──────── DATA SHOWN ────────

(** X14.  The name of a folder node.  For the empty path and for a path
    that ends with the separator it is Home; for any other path it is what
    follows the last separator of the path: it is not empty and holds no
    separator. *)
Theorem folder_node_name (path : str) :
  exists name,
    getitem (folder_node path) (lit "name") = Some (VStr name)
    /\ name <> []
    /\ (path = [] \/ endswith_char sep path = true -> name = lit "Home")
    /\ (path <> [] -> endswith_char sep path = false ->
        existsb (N.eqb sep) name = false
        /\ exists d,
            path = d ++ name /\ (d = [] \/ endswith_char sep d = true)).
Proof.
  exists (py_or (basename path) (lit "Home")).
  split; [reflexivity|].
  destruct (basename_spec path) as (d & Hp & Hd & Hn).
  destruct (basename path) as [|x b] eqn:Eb; cbn [py_or].
  - rewrite app_nil_r in Hp. subst d.
    split; [discriminate|]. split; [reflexivity|].
    intros Hne He. destruct Hd as [Hd|Hd]; congruence.
  - split; [discriminate|]. split.
    + intros [->|He]; [destruct d; discriminate|].
      rewrite Hp in He.
      assert (Hx : endswith_char sep (d ++ x :: b) = false).
      { unfold endswith_char. rewrite rev_app_distr.
        pose proof (endswith_char_no sep (x :: b) Hn) as Hxb.
        unfold endswith_char in Hxb.
        destruct (rev (x :: b)) as [|z r] eqn:Er; [|exact Hxb].
        apply (f_equal (@rev _)) in Er. rewrite rev_involutive in Er.
        discriminate. }
      congruence.
    + intros _ _. split; [exact Hn|]. exists d. split; assumption.
Qed.

Lemma existsb_skipn {A : Type} (f : A -> bool) (n : nat) (l : list A) :
  existsb f l = false -> existsb f (skipn n l) = false.
Proof.
  revert l. induction n as [|n IH]; intros [|x l]; simpl; auto.
  intros H. apply orb_false_iff in H as [_ H]. apply IH, H.
Qed.

Lemma skipn_past_cons {A : Type} (a : list A) (x : A) (b : list A)
  (n : nat) :
  skipn (S (List.length a) + n) (a ++ x :: b) = skipn n b.
Proof. induction a as [|y a IH]; [reflexivity | exact IH]. Qed.

Lemma has_non_dot_nonempty (s : str) : has_non_dot s = true -> s <> [].
Proof. destruct s; [discriminate | discriminate]. Qed.

(** X15.  The extension of a name.  [splitext] cuts the name in two
    parts that make it up again; the extension is empty, or it is the last
    dot of the name and what follows it, free of dots and separators,
    after a stem that is not empty.  A media file therefore has a dot in
    its name: for a regular file without one the loop goes on with the
    node as it was. *)
Theorem extension_of_name (item : str) :
  fst (splitext item) ++ snd (splitext item) = item
  /\ (snd (splitext item) = []
      \/ (fst (splitext item) <> []
          /\ exists b,
              snd (splitext item) = c_dot :: b
              /\ existsb (N.eqb c_dot) b = false
              /\ existsb (N.eqb sep) b = false))
  /\ (is_media_ext (extension item) = true -> snd (splitext item) <> [])
  /\ (existsb (N.eqb c_dot) item = false ->
      forall path subscan node,
        scan_item path RegFile subscan item node = ret node).
Proof.
  assert (Hsplit :
            fst (splitext item) ++ snd (splitext item) = item
            /\ (snd (splitext item) = []
                \/ (fst (splitext item) <> []
                    /\ exists b,
                        snd (splitext item) = c_dot :: b
                        /\ existsb (N.eqb c_dot) b = false
                        /\ existsb (N.eqb sep) b = false))
            /\ (existsb (N.eqb c_dot) item = false ->
                snd (splitext item) = [])).
  { unfold splitext, rfind.
    assert (Hsep : (-1 <= rfind_from sep item 0 (-1))%Z)
      by (destruct (rfind_from_spec sep item 0 (-1))
           as [[-> _]|(? & ? & _ & _ & ->)]; lia).
    destruct (rfind_from_spec c_dot item 0 (-1))
      as [[Hr Hn]|(a & b & Hitem & Hb & Hr)]; rewrite Hr.
    - (* no dot *)
      destruct (Z.ltb_spec (rfind_from sep item 0 (-1)) (-1)); [lia|].
      cbn [fst snd]. rewrite app_nil_r. auto.
    - (* a last dot *)
      destruct (rfind_from sep item 0 (-1) <? 0 + Z.of_nat (List.length a))%Z
        eqn:Hlt; [|cbn [fst snd]; rewrite app_nil_r; split; [reflexivity|];
                   split; [left; reflexivity|];
                   intros Hnd; reflexivity].
      destruct (has_non_dot _) eqn:Hnon;
        [|cbn [fst snd]; rewrite app_nil_r; split; [reflexivity|];
          split; [left; reflexivity|]; intros Hnd; reflexivity].
      cbn [fst snd]. unfold slice_to, slice_from.
      replace (Z.to_nat (0 + Z.of_nat (List.length a)))
        with (List.length a) by lia.
      split; [apply firstn_skipn|].
      assert (Hfst : firstn (List.length a) item = a)
        by (rewrite Hitem, firstn_app, firstn_all, Nat.sub_diag;
            apply app_nil_r).
      assert (Hsnd : skipn (List.length a) item = c_dot :: b)
        by (rewrite Hitem, skipn_app, skipn_all, Nat.sub_diag; reflexivity).
      rewrite Hfst, Hsnd. split.
      + right. split.
        * (* the stem holds the character that is no dot *)
          apply has_non_dot_nonempty in Hnon.
          intros ->. apply Hnon. unfold slice_to, slice_from.
          apply Z.ltb_lt in Hlt. cbn [List.length] in Hlt |- *.
          replace (Z.to_nat (0 + Z.of_nat 0
                             - (rfind_from sep item 0 (-1) + 1)))
            with 0%nat by lia.
          reflexivity.
        * exists b. split; [reflexivity|]. split; [exact Hb|].
          apply Z.ltb_lt in Hlt.
          destruct (rfind_from_spec sep item 0 (-1))
            as [[_ Hn]|(a' & b' & Hitem' & Hb' & Hr')].
          -- rewrite Hitem in Hn.
             rewrite existsb_app in Hn. apply orb_false_iff in Hn as [_ Hn].
             cbn [existsb] in Hn. apply orb_false_iff in Hn as [_ Hn].
             exact Hn.
          -- rewrite Hr' in Hlt.
             assert (Hb2 : b = skipn (List.length a - List.length a') b').
             { assert (H1 : skipn (S (List.length a) + 0) item = b)
                 by (rewrite Hitem; apply (skipn_past_cons a c_dot b 0)).
               rewrite <- H1, Hitem'.
               replace (S (List.length a) + 0)%nat
                 with (S (List.length a')
                       + (List.length a - List.length a'))%nat by lia.
               apply skipn_past_cons. }
             rewrite Hb2. apply existsb_skipn, Hb'.
      + intros Hnd. rewrite Hitem, existsb_app in Hnd.
        apply orb_false_iff in Hnd as [_ Hnd]. cbn [existsb] in Hnd.
        rewrite N.eqb_refl in Hnd. discriminate. }
  destruct Hsplit as (H1 & H2 & H3).
  split; [exact H1|]. split; [exact H2|]. split.
  - intros He Hnil. unfold extension in He. rewrite Hnil in He.
    discriminate He.
  - intros Hnd path subscan node. unfold scan_item.
    destruct (startswith (lit ".") item); [reflexivity|].
    cbn [isdir isfile]. rewrite (H3 Hnd). reflexivity.
Qed.

(** ** Entries the scan passes over *)

Lemma filter_strongly_sorted (f : str -> bool) (l : list str) :
  StronglySorted str_le l -> StronglySorted str_le (filter f l).
Proof.
  induction 1 as [|x l Hs IH Hx]; simpl; [constructor|].
  destruct (f x); [|exact IH].
  constructor; [exact IH|].
  apply Forall_forall. intros y Hy. apply filter_In in Hy as [Hy _].
  exact (proj1 (Forall_forall _ _) Hx y Hy).
Qed.

Lemma filter_permutation {A : Type} (f : A -> bool) (l1 l2 : list A) :
  Permutation l1 l2 -> Permutation (filter f l1) (filter f l2).
Proof.
  induction 1 as [|x l1 l2 Hp IH|x y l|l1 l2 l3 _ IH1 _ IH2]; simpl.
  - constructor.
  - destruct (f x); [constructor|]; exact IH.
  - destruct (f x), (f y); try reflexivity. apply perm_swap.
  - etransitivity; eassumption.
Qed.

Lemma sorted_filter (f : str -> bool) (l : list str) :
  sorted (filter f l) = filter f (sorted l).
Proof.
  apply sorted_unique.
  - apply sorted_sorted.
  - apply filter_strongly_sorted, sorted_sorted.
  - rewrite sorted_perm. apply filter_permutation.
    symmetry. apply sorted_perm.
Qed.

Lemma map_fst_filter_key {A : Type} (f : str -> bool) (l : list (str * A)) :
  map fst (filter (fun ne => f (fst ne)) l) = filter f (map fst l).
Proof.
  induction l as [|[k v] l IH]; simpl; [reflexivity|].
  destruct (f k); simpl; rewrite IH; reflexivity.
Qed.

Lemma resolve_filter_key (f : str -> bool) (entries : list (str * entry))
  (item : str) :
  f item = true ->
  resolve item (filter (fun ne => f (fst ne)) entries) = resolve item entries.
Proof.
  intros Hf. unfold resolve.
  induction entries as [|[k v] entries IH]; simpl; [reflexivity|].
  destruct (str_eqb item k) eqn:E.
  - apply str_eqb_eq in E; subst k. rewrite Hf. simpl.
    rewrite str_eqb_refl. reflexivity.
  - destruct (f k); simpl; [rewrite E|]; exact IH.
Qed.

Lemma for_each_filter {A S : Type} (f : A -> bool) (items : list A)
  (body : A -> S -> M S) (s : S) :
  (forall x s', f x = false -> body x s' = ret s') ->
  for_each items body s = for_each (filter f items) body s.
Proof.
  intros Hskip. revert s.
  induction items as [|x items IH]; intros s; [reflexivity|].
  cbn [for_each filter]. destruct (f x) eqn:E.
  - cbn [for_each]. apply bind_ext. exact IH.
  - rewrite (Hskip _ _ E), bind_ret_l. apply IH.
Qed.

(** X17.  The entries the loop passes over have no effect at all.
    Dropping from a directory the entries that are hidden, and those that
    are neither a directory nor a regular file with an image or video
    extension, changes nothing in the outcome of its scan: not the tree,
    not what is printed, not the exception. *)
Theorem passed_over_entries_have_no_effect (path : str)
  (entries : list (str * entry)) :
  scan_directory path (Dir entries)
  = scan_directory path
      (Dir (filter (fun ne => kept entries (fst ne)) entries)).
Proof.
  rewrite !scan_directory_Dir.
  rewrite (map_fst_filter_key (kept entries)), sorted_filter.
  rewrite (for_each_filter (kept entries)).
  - assert (Hin : forall item,
               In item (filter (kept entries) (sorted (map fst entries))) ->
               kept entries item = true)
      by (intros item Hi; apply filter_In in Hi as [_ Hk]; exact Hk).
    revert Hin.
    generalize (filter (kept entries) (sorted (map fst entries))) as items.
    intros items Hin. generalize (folder_node path) as node.
    induction items as [|item items IH]; intros node; [reflexivity|].
    cbn [for_each].
    rewrite (resolve_filter_key (kept entries) entries item)
      by (apply Hin; left; reflexivity).
    apply bind_ext. intros node'. apply IH.
    intros i Hi. apply Hin. right; exact Hi.
  - intros item node Hk. unfold scan_item, kept in *.
    fold (hidden item). destruct (hidden item); [reflexivity|].
    cbn [negb andb] in Hk. apply orb_false_iff in Hk as [Hd Hf].
    rewrite Hd. destruct (isfile (resolve item entries)); [|reflexivity].
    cbn [andb] in Hf. fold (extension item).
    fold (is_media_ext (extension item)). rewrite Hf. reflexivity.
Qed.

(** ** The shape of the nodes *)

(** X18.  Every node of the tree is a dict with one of two key
    sequences.  A folder has the keys id, name, type and children, in this
    order, and is no media node; a media node has the keys id, name, type,
    src, thumbnail and date, in this order, is no folder, and has no
    children: it is a leaf. *)
Theorem node_shapes (root : str) (e : entry) (out : list event)
  (t n : value) :
  scan_directory root e = (out, inr t) ->
  InTree n t ->
  exists fields,
    n = VDict fields
    /\ ((map fst fields
         = [lit "id"; lit "name"; lit "type"; lit "children"]
         /\ is_folder n /\ ~ is_media n)
        \/ (map fst fields
            = [lit "id"; lit "name"; lit "type"; lit "src";
               lit "thumbnail"; lit "date"]
            /\ is_media n /\ ~ is_folder n
            /\ getitem n (lit "children") = None
            /\ forall m, InTree m n -> m = n)).
Proof.
  intros Hscan Hn.
  assert (Hfolder : forall p cs,
             exists fields,
               folder_with p cs = VDict fields
               /\ ((map fst fields
                    = [lit "id"; lit "name"; lit "type"; lit "children"]
                    /\ is_folder (folder_with p cs)
                    /\ ~ is_media (folder_with p cs))
                   \/ (map fst fields
                       = [lit "id"; lit "name"; lit "type"; lit "src";
                          lit "thumbnail"; lit "date"]
                       /\ is_media (folder_with p cs)
                       /\ ~ is_folder (folder_with p cs)
                       /\ getitem (folder_with p cs) (lit "children") = None
                       /\ forall m, InTree m (folder_with p cs) ->
                                    m = folder_with p cs))).
  { intros p cs. eexists. split; [reflexivity|]. left.
    split; [reflexivity|]. split; [reflexivity|].
    apply folder_with_not_media. }
  destruct (nodes_of_scan _ _ _ _ _ Hscan Hn)
    as [->|[(p & es & item & w & _ & _ & _ & _ & _ & _ & ->)
           |(p & es & item & o & _ & _ & _ & _ & Hsub)]].
  - destruct (scan_shape _ _ _ _ Hscan) as (cs & ->). apply Hfolder.
  - eexists. split; [reflexivity|]. right.
    split; [reflexivity|]. split; [apply media_node_is_media|].
    split; [apply media_node_not_folder|]. split; [reflexivity|].
    intros m. apply InTree_media.
  - destruct (scan_shape _ _ _ _ Hsub) as (cs & ->). apply Hfolder.
Qed.

End Properties.

(** ** The properties at work on the examples *)

#[local] Existing Instance ascii_library.

(** C1 on ['img/Vacation 2023/beach.JPG'], whose path holds a space. *)
Lemma source_path_round_trip_witness :
  scan_directory (lit "img") example_fs = (example_out, inr example_tree)
  /\ InTree example_media example_tree
  /\ is_media example_media
  /\ exists p entries item web_path,
      visits (lit "img") example_fs p (Dir entries)
      /\ In item (map fst entries)
      /\ resolve item entries = RegFile
      /\ getitem example_media (lit "name") = Some (VStr item)
      /\ getitem example_media (lit "src") = Some (VStr web_path)
      /\ unquote web_path
         = Some (replace c_backslash [c_slash] (join p item)).
Proof.
  assert (H1 : scan_directory (lit "img") example_fs
               = (example_out, inr example_tree)) by by_running.
  assert (H2 : InTree example_media example_tree) by media_in_tree.
  assert (H3 : is_media example_media) by (left; reflexivity).
  exact (conj H1 (conj H2 (conj H3
           (source_path_round_trip _ _ _ _ _ H1 H2 H3)))).
Defined.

────────

▶ [TASK DETAILS]:
With the line that contains "assert (H2 : InTree" as your start, reproduce the data above exactly through its last line, and nothing before that start.

▶ [WORKED SOLUTION]:
  assert (H2 : InTree example_media example_tree) by media_in_tree.
  assert (H3 : is_media example_media) by (left; reflexivity).
  exact (conj H1 (conj H2 (conj H3
           (source_path_round_trip _ _ _ _ _ H1 H2 H3)))).
Defined.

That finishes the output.